If you use custom voices, TTS fallback across providers is automatic. Each cloned voice is cloned to more than one provider, so LiveKit Inference automatically falls back to another provider if the primary one is unavailable.

Agent Fallback Adapter

The Agent Fallback Adapter runs fallback logic directly in your agent process using plugins. Use it when you need LLM fallback support, or when you're connecting to providers that aren't available through LiveKit Inference.

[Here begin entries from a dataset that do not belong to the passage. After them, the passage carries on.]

(** * Igris persistence and hydration: a shallow embedding

    The development follows the TypeScript sources of the persistence
    subsystem:

    - [utils/functions.ts]: [isPromise], [isArray], [isObject],
      [shallowMerge], [deepMerge], [UninitializedStorage],
      [createJSONStorage], [runImmediately];
    - [core/master.ts]: the observable container [IgrisMaster];
    - [core/state.ts]: the constructor of [IgrisState];
    - [persistence/handler.ts]: [PersistHandler];
    - [persistence/hydration.tsx]: [setupHydrator] and the [Hydrator] gate.

    JavaScript objects are finite maps, mutable objects live in an explicit
    [World] that is threaded through a state monad, and every closure that
    the sources hand to the runtime (listeners, timer callbacks, the bodies
    of [async] functions after their [await]) is a constructor of a
    first-order data type that the event loop interprets. A listener of
    the application is first taken to look at the state it is given and to
    return; the operations for listeners that call back into the library
    come after the event loop. Timers follow the host: a delay below 1 or
    above [2^31 - 1] milliseconds is a delay of 1 millisecond. *)

From stdpp Require Import base list strings option gmap pretty.
From Stdlib Require Import ZArith Lia.

Set Default Proof Using "Type".
#[local] Set Warnings "-register-all".

(* ================================================================= *)
(** ** JavaScript values *)

(** Values that travel through the containers and the storage layer.
    Numbers are integers here: the persistence code only stores, compares
    and forwards them. *)
Inductive JS :=
  | JUndefined
  | JNull
  | JBool (b : bool)
  | JNum (n : Z)
  | JStr (s : string)
  | JArr (items : list JS)
  | JObj (props : gmap string JS).

(** [!data]: the falsy values. *)
Definition falsy (v : JS) : bool :=
  match v with
  | JUndefined | JNull => true
  | JBool b => negb b
  | JNum n => (n =? 0)%Z
  | JStr s => match s with EmptyString => true | _ => false end
  | JArr _ | JObj _ => false
  end.

(** [x ?? null]. *)
Definition nullish_to_null (v : JS) : JS :=
  match v with JUndefined => JNull | _ => v end.

(** Reading a data property such as [value] or [version]; primitives and
    arrays do not carry such properties. *)
Definition get_prop (k : string) (v : JS) : JS :=
  match v with
  | JObj m => default JUndefined (m !! k)
  | _ => JUndefined
  end.

(** The own enumerable properties that an object spread [{...v}] copies. *)
Definition own_props (v : JS) : gmap string JS :=
  match v with
  | JObj m => m
  | JArr l => list_to_map (imap (fun i x => (pretty i, x)) l)
  | JStr s =>
      list_to_map
        (imap (fun i c => (pretty i, JStr (String c EmptyString)))
              (String.list_ascii_of_string s))
  | _ => ∅
  end.

(** [{ ...prev, ...cur }]: later spreads win. *)
Definition spread2 (prev cur : JS) : JS :=
  JObj (own_props cur ∪ own_props prev).

(** [utils/functions.ts]
    [shallowMerge = (...objects) =>
       objects.reduce((prev, cur) => ({ ...prev, ...cur }), {})]. *)
Definition shallowMerge (objects : list JS) : JS :=
  fold_left spread2 objects (JObj ∅).

(** [config.version !== version], with [config.version : number | undefined]
    and [version] whatever the stored record carries. *)
Definition version_differs (configured : option Z) (stored : JS) : bool :=
  match configured, stored with
  | None, JUndefined => false
  | Some n, JNum m => negb (n =? m)%Z
  | _, _ => true
  end.

(** [parseJSON] of [createJSONStorage]: [null] stays [null], a string is
    parsed, and a parse error yields [null]. [parse] is the host's
    [JSON.parse], [None] being a thrown [SyntaxError]. *)
Definition parseJSON (parse : string -> option JS) (str : option string) : JS :=
  match str with
  | None => JNull
  | Some s =>
      match parse s with
      | Some v => v
      | None => JNull
      end
  end.

(** What a backend hands out, [string | null], as a value and back. *)
Definition of_raw (r : option string) : JS :=
  match r with Some s => JStr s | None => JNull end.

Definition to_raw (v : JS) : option string :=
  match v with JStr s => Some s | _ => None end.

(* ================================================================= *)
(** ** Promises, backends and configuration *)

Definition pid := nat.

Inductive Outcome :=
  | Fulfilled (v : JS)
  | Rejected.

(** The result of a backend call: a plain value, or a promise that the
    environment settles later ([None]: it rejects). *)
Inductive Reply (A : Type) :=
  | Now (a : A)
  | Later (o : option A).
Arguments Now {A} a.
Arguments Later {A} o.

(** [ActualStorage]: the caller-supplied key/value backend. *)
Record ActualStorage := {
  backend_getItem : string -> Reply (option string);
  backend_setItem : string -> string -> Reply unit;
  backend_removeItem : string -> Reply unit
}.

(** [StorageProvider = ActualStorage | (() => ActualStorage)]; a factory
    that throws is [StorageFactory None]. *)
Inductive StorageProvider :=
  | StorageInstance (b : ActualStorage)
  | StorageFactory (f : option ActualStorage).

(** [PersistStorage]: the sentinel, or the JSON adapter built by
    [createJSONStorage] around a backend. *)
Inductive PersistStorage :=
  | UninitializedStorage
  | jsonPersistStorage (storageInstance : ActualStorage).

(** A key of an options object whose default the object spread of the
    handler's constructor can override: the key is absent, or it is there
    and holds [undefined], or it is there with a value. *)
Inductive Field (A : Type) :=
  | Absent
  | Undefined
  | Given (a : A).

Arguments Absent {A}.
Arguments Undefined {A}.
Arguments Given {A} a.

(** [PersistConfig] as the user writes it. [None] is a key that is absent
    or holds [undefined]: nothing in the handler tells the two apart for
    [skipHydrate], [version], [migrate], [merge] and [storage]. For
    [debounceTime] the spread of the constructor does, hence a [Field].
    [opt_partial] is [None] for an absent key. *)
Record PersistOptions := {
  opt_debounceTime : Field nat;
  opt_partial : option (JS -> JS);
  opt_skipHydrate : option bool;
  opt_version : option Z;
  opt_migrate : option (JS -> JS -> JS);
  opt_merge : option (JS -> JS -> JS);
  opt_storage : option StorageProvider
}.

(** [PersistHandler.config], with the three defaults applied.
    [debounceTime] is the number that [setTimeout] is given: a
    [config.debounceTime] that is [undefined] counts as 0, as it does for
    [setTimeout]. *)
Record PersistConfig := {
  debounceTime : nat;
  partial : JS -> JS;
  skipHydrate : bool;
  version : option Z;
  migrate : option (JS -> JS -> JS);
  merge : option (JS -> JS -> JS);
  config_storage : option StorageProvider
}.

Inductive Listener :=
  | LPersist
  | LUser (id : nat).

#[global] Instance Listener_eq_dec : EqDecision Listener.
Proof. solve_decision. Defined.

(** [this.hydrate]: the method of the class, or the closure that the first
    call installs ([() => undefined] or [() => hydratePromise]). *)
Inductive HydrateMethod :=
  | HydrateOriginal
  | HydrateCached (r : option pid).

Record PersistHandler := {
  key : string;
  timeoutId : option nat;
  storage : PersistStorage;
  unsubscribeStore : option Listener;
  config : PersistConfig;
  hydrate_method : HydrateMethod
}.

(** [this.fetchCurrentState]: [initializeValue] until the first read. *)
Inductive FetchMethod :=
  | FetchInitialize
  | FetchCurrent.

Record IgrisMaster := {
  listeners : list Listener;
  currentState : JS;
  persist : option PersistHandler;
  fetchCurrentState : FetchMethod
}.

(** What remains of an [async] function after its [await], or where else a
    promise gets its value from. *)
Inductive Job :=
  | Settled
  | External (o : Outcome)
  | AwaitParse (item : pid)
  | AwaitProcess (store : nat) (storedData : pid)
  | AwaitHydrate (store : nat) (storedValue : pid)
  | AwaitVoid (result : pid)
  | PromiseAll (promises : list pid)
  | AwaitAll (all : pid)
  | ThenOpen (gate : nat) (promise : pid).

Record Cell := {
  cstate : option Outcome;
  cjob : Job
}.

Inductive TimerCallback :=
  | PersistWrite (store : nat) (data : JS).

Record Timer := {
  timer_id : nat;
  due : nat;
  callback : TimerCallback
}.

(** The [handler] prop of the gate: a function that returns nothing, or a
    promise that the environment settles. *)
Inductive CustomHandler :=
  | HandlerVoid
  | HandlerPromise (o : Outcome).

Inductive HydratorProps :=
  | PropsHandler (handler : CustomHandler)
  | PropsStores (stores : list nat) (config : option StorageProvider).

Inductive PromiseRef :=
  | RefUndefined
  | RefNull
  | RefPromise (p : pid).

Inductive Output :=
  | LoadingComponent
  | Children.

Record Hydrator := {
  props : HydratorProps;
  promiseRef : PromiseRef;
  isHydrated : bool;
  rendered : option Output
}.

Inductive Event :=
  | BackendGet (k : string)
  | BackendSet (k v : string)
  | BackendRemove (k : string)
  | LogWarn (msg : string)
  | LogError (msg : string)
  | Notified (store listener : nat) (state : JS).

from livekit.agents import llm, stt, tts
from livekit.plugins import assemblyai, cartesia, deepgram, inworld, openai

session = AgentSession(
    stt=stt.FallbackAdapter(
        [
            deepgram.STT(),
            assemblyai.STT(),
        ]
    ),
    llm=llm.FallbackAdapter(
        [
            openai.responses.LLM(model="gpt-4o"),
            openai.LLM.with_azure(model="gpt-4o", ...),
        ]
    ),
    tts=tts.FallbackAdapter(
        [
            cartesia.TTS(...),
            inworld.TTS(...),
        ]
    ),
)

const session = new voice.AgentSession({
  stt: new stt.FallbackAdapter({
    sttInstances: [new deepgram.STT(), new assemblyai.STT()],
  }),
  llm: new llm.FallbackAdapter({
    llms: [
      new openai.LLM({ model: 'gpt-4o' }),
      openai.LLM.withAzure({ model: 'gpt-4o' }),
    ],
  }),
  tts: new tts.FallbackAdapter({
    ttsInstances: [new cartesia.TTS(), new inworld.TTS()],
  }),
});

The first instance in each list is the primary. Subsequent instances are tried in order if it fails.

Behavior

The Agent Fallback Adapter triggers on any error, but applies partial output guards to avoid disrupting output that the user has already started receiving:

STT: no partial output guard. The adapter switches to the next provider on any error.
TTS: if audio has already been pushed to the speaker, the adapter does not switch to a backup provider mid-utterance. Fallback is skipped and the partial audio plays through.
LLM: if text or tool calls have already been streamed to the user, the adapter raises the error rather than restarting the response with a different model. Set retry_on_chunk_sent=True on llm.FallbackAdapter to override this and allow mid-stream fallback.

When a provider is restored after a failure, the Agent Fallback Adapter emits an availability-changed event (stt_availability_changed, llm_availability_changed, or tts_availability_changed) so you can observe the recovery from your agent code.